За тяжелыми завесами, пахнувшими затхлостью, было сумрачно, прохладно и душно. Священник ощутил робость и растерянность. Общение с Ягве требовало от спрашивающего полного самоотречения. Он должен был до конца доверить Богу ответ и решение. А он, Авиям, со всех сторон обдумал и не раз взвесил, какого ответа можно ждать от Ягве, перебирал и оценивал самые разные варианты. Выбросил ли он начисто из ума и души дерзостные мысли и соображения смертного человека, кощунственные перед волей Божьей? Отринул ли от себя даже слабые поползновения на собственную волю и предубежденность? Достаточно ли он чист душой и телом? Готов ли его ум запечатлеть и хранить решение Ягве, как свежая глиняная таблица хранит начертанное? Он весь напрягся от страха и робости. Явится ли Ягве и захочет ли с ним говорить?
Он задрожал. Ибо всем своим существом почувствовал: Бог сошел с Синая и, невидимый, присутствует здесь, на своем престоле в Массифе. Священник закрыл глаза. Все его тщедушное тело содрогалось, пот лился градом, с закрытыми глазами он явственно видел грозный лик Ягве, излучавший одновременно строгость и милосердие, видел огромные горящие глаза Бога, а над ними мощно выступающий изо лба рог силы и изобилия.
Он пал ниц и прижался лбом к земле, дабы не погибнуть, узрев Невидимого, сидящего на каменном троне. Он лежал на земле и спрашивал: «Будешь ли ты милостив к рабу твоему и ответишь ли ему?» Слабыми пальцами он вцепился в священные камни, чтобы приобщиться к их святости, замер в ожидании. Почувствовал, как их сила вливается в его жилы. И услышал глухой голос Бога: «Я здесь».
Он имел право задать всего три вопроса; он знал об этом от своего предшественника, а тот – от своего. И вопросы эти надо задать с умом, ибо Бог отвечал только «да» или «нет». Каждый следующий вопрос должен быть точнее предыдущего, если хочешь получить ясный ответ на тот, который станет последним.
И Авиям спросил: «Должен ли я объявить, что Иеффай теряет права на наследство, как того требуют его братья?» Переведя дух, он вновь замер, ожидая ответа. Невидимый беззвучно ответил: «Нет».
Священник задал второй вопрос: «Значит, я должен лишить наследства в Маханаиме законных сыновей Галаада, рожденных Зильпой?» Замирая от страха, он ждал, и минута показалась ему вечностью. Бог ответил: «Нет».

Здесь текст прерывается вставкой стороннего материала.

(** ** [inflate_fast] *)

(** what a block leaves alone in the state and in the stream *)
Definition inf_ctx (st : inflate_state) :=
  (is_strm st, last_ st, wrap st, flags st, header_flag st, (lencode st, distcode st, lenbits st, distbits st), codes st).
Definition strm_ctx (zs : z_stream) := (next_in_null zs, next_out_null zs, zalloc_set zs, zfree_set zs, zs_addr zs, msg zs).
Definition srdr (zs : z_stream) (st : inflate_state) : reader := mk_reader (next_in zs) (hold st) (bits st).

Lemma inflate_fast_run zs st lt dt syms rest :
  table_for (code_at st (lencode st)) (lenbits st) lt 286 lit_entry ->
  table_for (code_at st (distcode st)) (distbits st) dt 30 dist_entry ->
  tree_ok lt -> tree_ok dt -> Forall symbol_ok syms -> Forall (has_codes lt dt) syms -> 0 < dl (lt END_BLOCK) ->
  reader_ok (srdr zs st) -> bits st < 8 -> stream (srdr zs st) = block_bits lt dt syms ++ rest ->
  (6 <= length (next_in zs))%nat -> 258 <= avail_out zs < 2 ^ 32 ->
  exists zs' st' put, inflate_fast zs st = Some (zs', st')
    /\ reader_ok (srdr zs' st') /\ bits st' < 8 /\ inf_ctx st' = inf_ctx st /\ strm_ctx zs' = strm_ctx zs
    /\ next_out zs' = next_out zs ++ put /\ avail_out zs' = avail_out zs - Z.of_nat (length put)
    /\ Z.of_nat (length put) <= avail_out zs
    /\ ((exists pre suf, syms = pre ++ suf /\ pre <> [] /\ put = flat_map instr pre
           /\ stream (srdr zs' st') = block_bits lt dt suf ++ rest /\ mode st' = mode st)
        \/ (put = instrs syms /\ stream (srdr zs' st') = rest /\ mode st' = IM.TYPE)).
Proof.
  intros Hl Hd Hlt Hdt Hsy Hco He Hr Hb8 Hs Hlen Hav. unfold inflate_fast. cbv zeta.
  set (s0 := mk_fast 0 [] (hold st) (bits st) None None).
  assert (O0 : fast_ok (next_in zs) s0) by (split; [exact Hr|cbn; lia]).
  destruct (fast_loop_spec (next_in zs) _ _ _ _ lt dt Hl Hd Hlt Hdt (Z.to_nat (avail_out zs)) (avail_out zs) syms rest s0)
    as (s & E & O & R & L); try done; [cbn; lia|cbn; lia|cbn; lia|].
  rewrite E. pose proof (ro_bits _ Hr) as Hb0. pose proof (ro_hold _ Hr) as Hh0. pose proof (ro_next _ Hr) as Hby. cbn in Hb0, Hh0, Hby.
  assert (U : fast_ok (next_in zs) (fast_unused s) /\ fstream (next_in zs) (fast_unused s) = fstream (next_in zs) s
    /\ fouts (fast_unused s) = fouts s /\ f_bits (fast_unused s) < 8).
  { destruct R as [pre suf Ey Hp HS HU HM HG HP|HS HU HM HG HP].
    - apply (fast_unused_spec _ s (bits st) (hold st) (flat_map (sym_bits lt dt) pre)); try done; try lia.
      + rewrite HS. etransitivity; [exact Hs|]. rewrite Ey. unfold block_bits. by rewrite flat_map_app, <- !app_assoc.
      + rewrite HP. unfold pos, s0. cbn [f_in f_bits]. lia.
    - apply (fast_unused_spec _ s (bits st) (hold st) (block_bits lt dt syms)); try done; try lia.
      + rewrite HS. exact Hs.
      + rewrite HP. unfold pos, s0. cbn [f_in f_bits]. lia. }
  destruct U as (O' & S' & F' & B'). set (s' := fast_unused s) in *. clearbody s'. injection F' as F1 F2 F3.
  rewrite F1, F2, F3.
  assert (Eav : u32 (avail_out zs - Z.of_nat (length (f_put s))) = avail_out zs - Z.of_nat (length (f_put s)))
    by (apply u32_small; lia).
  assert (Hg : f_msg s = None) by (destruct R; done). rewrite Hg, Eav.
  eexists _, _, (f_put s). split; [reflexivity|].
  assert (Hrd : forall m, srdr (zs <| next_in := drop (Z.to_nat (f_in s')) (next_in zs) |> <| next_out := next_out zs ++ f_put s |>
       <| avail_out := avail_out zs - Z.of_nat (length (f_put s)) |>)
      (match m with Some m => st <| mode := m |> | None => st end <| hold := f_hold s' |> <| bits := f_bits s' |>)
      = rdr (next_in zs) s') by (intros [m|]; reflexivity).
  rewrite Hrd. split; [apply O'|]. split; [exact B'|]. split; [by destruct (f_mode s)|]. split; [done|]. split; [done|]. split; [done|].
  split; [exact L|]. change (stream (rdr (next_in zs) s')) with (fstream (next_in zs) s'). rewrite S'.
  destruct R as [pre suf Ey Hp HS HU HM HG HP|HS HU HM HG HP]; rewrite HM.
  - left. by exists pre, suf.
  - right. done.
Qed.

Перед третьим, решающим вопросом Авиям, жалкий и обессиленный, ощущал лишь болезненную слабость во всем теле. Он еще крепче вцепился пальцами в священные камни, их сила помогла ему, войдя в голову и грудь. Бог погнал кровь по его жилам. И он задал свой последний вопрос, но уже не губами, которые его не слушались, а прямо сердцем: «Должен ли я подвергнуть Иеффая искушению, дабы узнать, воистину ли изгнал он мерзкого Аммона из души своей и дома своего?» Старческие руки Авияма так дрожали, что священные камни выскальзывали из его пальцев, тощее тело сжалось в судорожном напряжении. В тишине скинии слышалось лишь его хриплое дыхание. Наконец последовал ответ Бога: «Да».